What you should do: Exact copies of all the entries are needed.

(Saved data entries)
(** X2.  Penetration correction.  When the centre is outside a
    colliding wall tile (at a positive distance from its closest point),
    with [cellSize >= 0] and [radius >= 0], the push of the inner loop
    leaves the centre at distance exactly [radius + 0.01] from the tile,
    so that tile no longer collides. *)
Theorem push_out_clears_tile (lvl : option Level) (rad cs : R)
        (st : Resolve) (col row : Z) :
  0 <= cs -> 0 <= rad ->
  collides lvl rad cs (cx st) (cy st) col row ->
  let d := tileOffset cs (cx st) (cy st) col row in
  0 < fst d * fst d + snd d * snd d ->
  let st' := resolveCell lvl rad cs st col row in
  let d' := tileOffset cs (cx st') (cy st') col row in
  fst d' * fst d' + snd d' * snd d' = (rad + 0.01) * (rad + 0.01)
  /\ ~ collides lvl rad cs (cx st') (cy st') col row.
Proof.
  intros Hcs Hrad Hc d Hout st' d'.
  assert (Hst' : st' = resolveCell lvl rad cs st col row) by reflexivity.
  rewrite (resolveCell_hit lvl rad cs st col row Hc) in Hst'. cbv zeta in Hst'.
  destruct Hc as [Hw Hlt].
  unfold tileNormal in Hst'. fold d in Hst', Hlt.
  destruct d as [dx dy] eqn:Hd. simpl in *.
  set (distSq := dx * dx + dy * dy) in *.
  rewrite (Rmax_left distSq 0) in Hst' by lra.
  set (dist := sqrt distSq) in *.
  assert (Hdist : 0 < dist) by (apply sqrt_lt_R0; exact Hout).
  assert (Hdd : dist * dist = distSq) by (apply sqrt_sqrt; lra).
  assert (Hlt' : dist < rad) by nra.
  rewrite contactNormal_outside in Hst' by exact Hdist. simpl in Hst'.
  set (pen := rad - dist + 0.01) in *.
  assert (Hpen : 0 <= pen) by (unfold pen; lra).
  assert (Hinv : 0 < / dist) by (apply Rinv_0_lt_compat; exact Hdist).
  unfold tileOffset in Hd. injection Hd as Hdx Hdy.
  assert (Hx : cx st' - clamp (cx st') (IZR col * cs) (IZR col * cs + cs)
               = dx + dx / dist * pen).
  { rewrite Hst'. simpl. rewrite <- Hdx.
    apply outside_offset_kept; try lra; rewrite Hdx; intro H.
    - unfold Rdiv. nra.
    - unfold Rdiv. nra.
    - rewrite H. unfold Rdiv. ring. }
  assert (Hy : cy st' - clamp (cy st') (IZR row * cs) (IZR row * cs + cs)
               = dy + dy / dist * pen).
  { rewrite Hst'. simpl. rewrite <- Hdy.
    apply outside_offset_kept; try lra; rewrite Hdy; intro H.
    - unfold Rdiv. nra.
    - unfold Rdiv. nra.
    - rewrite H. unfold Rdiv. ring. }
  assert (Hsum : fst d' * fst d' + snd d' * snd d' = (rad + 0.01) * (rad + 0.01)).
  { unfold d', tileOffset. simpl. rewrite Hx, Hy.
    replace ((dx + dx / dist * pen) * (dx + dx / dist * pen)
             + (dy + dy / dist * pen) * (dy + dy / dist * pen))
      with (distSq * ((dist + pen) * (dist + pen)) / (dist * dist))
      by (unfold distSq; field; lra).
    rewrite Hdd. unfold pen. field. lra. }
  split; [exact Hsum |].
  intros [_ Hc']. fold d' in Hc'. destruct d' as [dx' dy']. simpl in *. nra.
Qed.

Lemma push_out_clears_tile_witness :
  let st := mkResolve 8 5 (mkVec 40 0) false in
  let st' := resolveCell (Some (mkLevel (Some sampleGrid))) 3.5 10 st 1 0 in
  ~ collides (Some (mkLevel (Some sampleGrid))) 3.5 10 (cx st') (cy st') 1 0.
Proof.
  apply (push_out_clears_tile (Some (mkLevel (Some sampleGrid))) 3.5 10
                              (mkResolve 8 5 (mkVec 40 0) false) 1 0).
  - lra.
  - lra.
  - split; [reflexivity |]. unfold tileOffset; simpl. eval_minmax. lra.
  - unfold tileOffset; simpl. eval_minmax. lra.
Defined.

Final answer:
(** X2.  Penetration correction.  When the centre is outside a
    colliding wall tile (at a positive distance from its closest point),
    with [cellSize >= 0] and [radius >= 0], the push of the inner loop
    leaves the centre at distance exactly [radius + 0.01] from the tile,
    so that tile no longer collides. *)
Theorem push_out_clears_tile (lvl : option Level) (rad cs : R)
        (st : Resolve) (col row : Z) :
  0 <= cs -> 0 <= rad ->
  collides lvl rad cs (cx st) (cy st) col row ->
  let d := tileOffset cs (cx st) (cy st) col row in
  0 < fst d * fst d + snd d * snd d ->
  let st' := resolveCell lvl rad cs st col row in
  let d' := tileOffset cs (cx st') (cy st') col row in
  fst d' * fst d' + snd d' * snd d' = (rad + 0.01) * (rad + 0.01)
  /\ ~ collides lvl rad cs (cx st') (cy st') col row.
Proof.
  intros Hcs Hrad Hc d Hout st' d'.
  assert (Hst' : st' = resolveCell lvl rad cs st col row) by reflexivity.
  rewrite (resolveCell_hit lvl rad cs st col row Hc) in Hst'. cbv zeta in Hst'.
  destruct Hc as [Hw Hlt].
  unfold tileNormal in Hst'. fold d in Hst', Hlt.
  destruct d as [dx dy] eqn:Hd. simpl in *.
  set (distSq := dx * dx + dy * dy) in *.
  rewrite (Rmax_left distSq 0) in Hst' by lra.
  set (dist := sqrt distSq) in *.
  assert (Hdist : 0 < dist) by (apply sqrt_lt_R0; exact Hout).
  assert (Hdd : dist * dist = distSq) by (apply sqrt_sqrt; lra).
  assert (Hlt' : dist < rad) by nra.
  rewrite contactNormal_outside in Hst' by exact Hdist. simpl in Hst'.
  set (pen := rad - dist + 0.01) in *.
  assert (Hpen : 0 <= pen) by (unfold pen; lra).
  assert (Hinv : 0 < / dist) by (apply Rinv_0_lt_compat; exact Hdist).
  unfold tileOffset in Hd. injection Hd as Hdx Hdy.
  assert (Hx : cx st' - clamp (cx st') (IZR col * cs) (IZR col * cs + cs)
               = dx + dx / dist * pen).
  { rewrite Hst'. simpl. rewrite <- Hdx.
    apply outside_offset_kept; try lra; rewrite Hdx; intro H.
    - unfold Rdiv. nra.
    - unfold Rdiv. nra.
    - rewrite H. unfold Rdiv. ring. }
  assert (Hy : cy st' - clamp (cy st') (IZR row * cs) (IZR row * cs + cs)
               = dy + dy / dist * pen).
  { rewrite Hst'. simpl. rewrite <- Hdy.
    apply outside_offset_kept; try lra; rewrite Hdy; intro H.
    - unfold Rdiv. nra.
    - unfold Rdiv. nra.
    - rewrite H. unfold Rdiv. ring. }
  assert (Hsum : fst d' * fst d' + snd d' * snd d' = (rad + 0.01) * (rad + 0.01)).
  { unfold d', tileOffset. simpl. rewrite Hx, Hy.
    replace ((dx + dx / dist * pen) * (dx + dx / dist * pen)
             + (dy + dy / dist * pen) * (dy + dy / dist * pen))
      with (distSq * ((dist + pen) * (dist + pen)) / (dist * dist))
      by (unfold distSq; field; lra).
    rewrite Hdd. unfold pen. field. lra. }
  split; [exact Hsum |].
  intros [_ Hc']. fold d' in Hc'. destruct d' as [dx' dy']. simpl in *. nra.
Qed.

Lemma push_out_clears_tile_witness :
  let st := mkResolve 8 5 (mkVec 40 0) false in
  let st' := resolveCell (Some (mkLevel (Some sampleGrid))) 3.5 10 st 1 0 in
  ~ collides (Some (mkLevel (Some sampleGrid))) 3.5 10 (cx st') (cy st') 1 0.
Proof.
  apply (push_out_clears_tile (Some (mkLevel (Some sampleGrid))) 3.5 10
                              (mkResolve 8 5 (mkVec 40 0) false) 1 0).
  - lra.
  - lra.
  - split; [reflexivity |]. unfold tileOffset; simpl. eval_minmax. lra.
  - unfold tileOffset; simpl. eval_minmax. lra.
Defined.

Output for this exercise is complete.